For the other theatrical and musical works, a different, not
necessarily very large infrastructure must be considered.
Chorus and orchestra.
The future of the chorus and
orchestra is also open to discussion. A recurring argument against
reshaping the opera from the inside is the need to keep the orchestra
and chorus in work. Yet here too a great deal of fascinating thinking
and experimentation has been going on in various parts of the world. A
recent example is the project at the Opéra de Rouen, which now,
under its new name of "Leonardo da Vinci", presents a
programme in which fewer works from the standard repertoire will be
seen and heard and where the doors will be opened to the other arts,
while the orchestra and chorus will be employed in completely
different fields than simply accompanying opera productions, and will
even serve several other establishments and festivals. Another example
is the programme of the Nederlandse Opera, where such chamber music
ensembles as ASKO and the Schönberg Ensemble, which concentrate
on first performances of new music, will make regular appearances.

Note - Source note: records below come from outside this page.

(* ===== verification/OfAgents.v ===== *)
(** * OpenFlow agents and their manager (ofagent/agent.py, ofagent/connection_mgr.py)

    The manager polls VOLTHA for the logical devices and keeps one agent per
    datapath; an agent keeps a connection to the controller for its datapath.
    Agents are objects of a heap, so that one that was stopped and forgotten
    still reacts to the events of its connection.  The reactor and the TCP
    connector are the environment: their callbacks are the constructors of
    [event], and an event is enabled in the states in which twisted delivers
    it. *)

From Stdlib Require Import Ascii.
From stdpp Require Import prelude strings gmap list.
From S2P Require Import Prelude.

Module OfAgents.

(** ** [endpoint.split(':', 2)] and [int(port)] *)

Fixpoint split_colon (n : nat) (s : string) : list string :=
  match n, s with
  | 0, _ | _, "" => [s]
  | S n', String c s' =>
      if bool_decide (c = ":"%char) then "" :: split_colon n' s'
      else match split_colon n s' with
           | w :: ws => String c w :: ws
           | [] => [String c ""]
           end
  end.

Definition is_space (c : ascii) : bool :=
  let n := nat_of_ascii c in bool_decide (n = 32) || bool_decide (9 ≤ n ≤ 13).
Fixpoint lstrip (s : string) : string :=
  match s with String c s' => if is_space c then lstrip s' else s | "" => "" end.
Definition strip (s : string) : string := String.rev (lstrip (String.rev (lstrip s))).

Fixpoint digits (s : string) (acc : Z) : result Z :=
  match s with
  | "" => Ok acc
  | String c s' =>
      let n := nat_of_ascii c in
      if bool_decide (48 ≤ n ≤ 57) then digits s' (acc * 10 + Z.of_nat (n - 48)) else Raise ValueError
  end.
Definition int_ (s : string) : result Z :=
  match strip s with
  | "" | String "-"%char "" | String "+"%char "" => Raise ValueError
  | String "-"%char s' => Z.opp <$> digits s' 0
  | String "+"%char s' => digits s' 0
  | s' => digits s' 0
  end.

Definition resolve_endpoint (endpoint : string) : result (string * Z) :=
  match split_colon 2 endpoint with
  | [host; port] => p ← int_ port; Ok (host, p)
  | _ => Raise ValueError
  end.

(** ** The agent *)

(** A twisted connector, and where the generator [keep_connected] is. *)
Inductive connector : Type := Connecting | Up | Down.
Inductive pc : Type :=
  | NotStarted
  | Scheduled             (** [callLater(0, self.keep_connected)] is pending *)
  | AwaitDisconnect       (** at [yield self.d_disconnected] *)
  | Asleep                (** at [yield asleep(self.retry_interval)] *)
  | Ended.

Record agent : Type := mk_agent {
  a_endpoint : string;
  a_datapath_id : Z;
  a_device_id : string;
  a_running : bool;
  a_connector : option connector;
  a_d_disconnected : option bool;    (** [Some called] *)
  a_connected : bool;
  a_exiting : bool;
  a_proto_handler : bool;            (** is there one? *)
  a_pc : pc;
  a_attempts : nat;                  (** calls of [connectTCP] *)
  a_losses : nat;                    (** failed and lost connections *)
}.

Definition init (endpoint : string) (datapath_id : Z) (device_id : string) : agent :=
  mk_agent endpoint datapath_id device_id false None None false false false NotStarted 0 0.

Definition set_running b (a : agent) : agent :=
  mk_agent (a_endpoint a) (a_datapath_id a) (a_device_id a) b (a_connector a) (a_d_disconnected a)
    (a_connected a) (a_exiting a) (a_proto_handler a) (a_pc a) (a_attempts a) (a_losses a).
Definition set_connector c (a : agent) : agent :=
  mk_agent (a_endpoint a) (a_datapath_id a) (a_device_id a) (a_running a) c (a_d_disconnected a)
    (a_connected a) (a_exiting a) (a_proto_handler a) (a_pc a) (a_attempts a) (a_losses a).
Definition set_disconnected d (a : agent) : agent :=
  mk_agent (a_endpoint a) (a_datapath_id a) (a_device_id a) (a_running a) (a_connector a) d
    (a_connected a) (a_exiting a) (a_proto_handler a) (a_pc a) (a_attempts a) (a_losses a).
Definition set_connected b (a : agent) : agent :=
  mk_agent (a_endpoint a) (a_datapath_id a) (a_device_id a) (a_running a) (a_connector a)
    (a_d_disconnected a) b (a_exiting a) (a_proto_handler a) (a_pc a) (a_attempts a) (a_losses a).
Definition set_exiting b (a : agent) : agent :=
  mk_agent (a_endpoint a) (a_datapath_id a) (a_device_id a) (a_running a) (a_connector a)
    (a_d_disconnected a) (a_connected a) b (a_proto_handler a) (a_pc a) (a_attempts a) (a_losses a).
Definition set_proto_handler b (a : agent) : agent :=
  mk_agent (a_endpoint a) (a_datapath_id a) (a_device_id a) (a_running a) (a_connector a)
    (a_d_disconnected a) (a_connected a) (a_exiting a) b (a_pc a) (a_attempts a) (a_losses a).
Definition set_pc p (a : agent) : agent :=
  mk_agent (a_endpoint a) (a_datapath_id a) (a_device_id a) (a_running a) (a_connector a)
    (a_d_disconnected a) (a_connected a) (a_exiting a) (a_proto_handler a) p (a_attempts a) (a_losses a).
Definition count_attempt (a : agent) : agent :=
  mk_agent (a_endpoint a) (a_datapath_id a) (a_device_id a) (a_running a) (a_connector a)
    (a_d_disconnected a) (a_connected a) (a_exiting a) (a_proto_handler a) (a_pc a) (S (a_attempts a)) (a_losses a).
Definition count_loss (a : agent) : agent :=
  mk_agent (a_endpoint a) (a_datapath_id a) (a_device_id a) (a_running a) (a_connector a)
    (a_d_disconnected a) (a_connected a) (a_exiting a) (a_proto_handler a) (a_pc a) (a_attempts a) (S (a_losses a)).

7. Invitation to reflection and dialogue.
and producers who work on new opera and music theatre outside the
major institutions should be able to participate in this reflection.
At the moment they do this too little or not at all. They often adopt
a subservient attitude, with a hand outstretched to the opera houses
in the hope of catching a few crumbs or leftovers from the well-laden
table. Another common attitude is the utter rejection of everything to
do with the operatic institutions, as if the "outsider experiment"
was above it all. It is here that we encounter the sterile discussion
about the "avant-garde". Does this intransigent refusal by
certain artists and producers to enter into dialogue with their
colleagues in the opera houses have something to do with maintaining a
sort of "protected environment" of so-called experimental,
new or avant-garde art? What is going on outside the opera houses is
not all trouble and affliction, but it would be equally untrue to
claim the opposite. But what is much more important is the discussion
that should be carried on with the broader public, and also with the
politicians who at present prefer to keep everything as it was by
granting billions to institutions that will thereby be able to
continue almost exclusively to show art from the past, with a
paper-thin coat of modern varnish.
Although I have here
spoken only of the creation of new works, it is by no means my
intention to argue for an artificial and superficial division between
"old" and "new". Although I am surrounded at all
times by new music and contemporary forms in the performing arts, I am
also a great fan of much that is beautiful in the operatic repertoire.
But what I am pursuing is dialogue, with the emphasis on a future for
newly-written works, with the clout of the opera houses being employed
to produce genuinely new operas.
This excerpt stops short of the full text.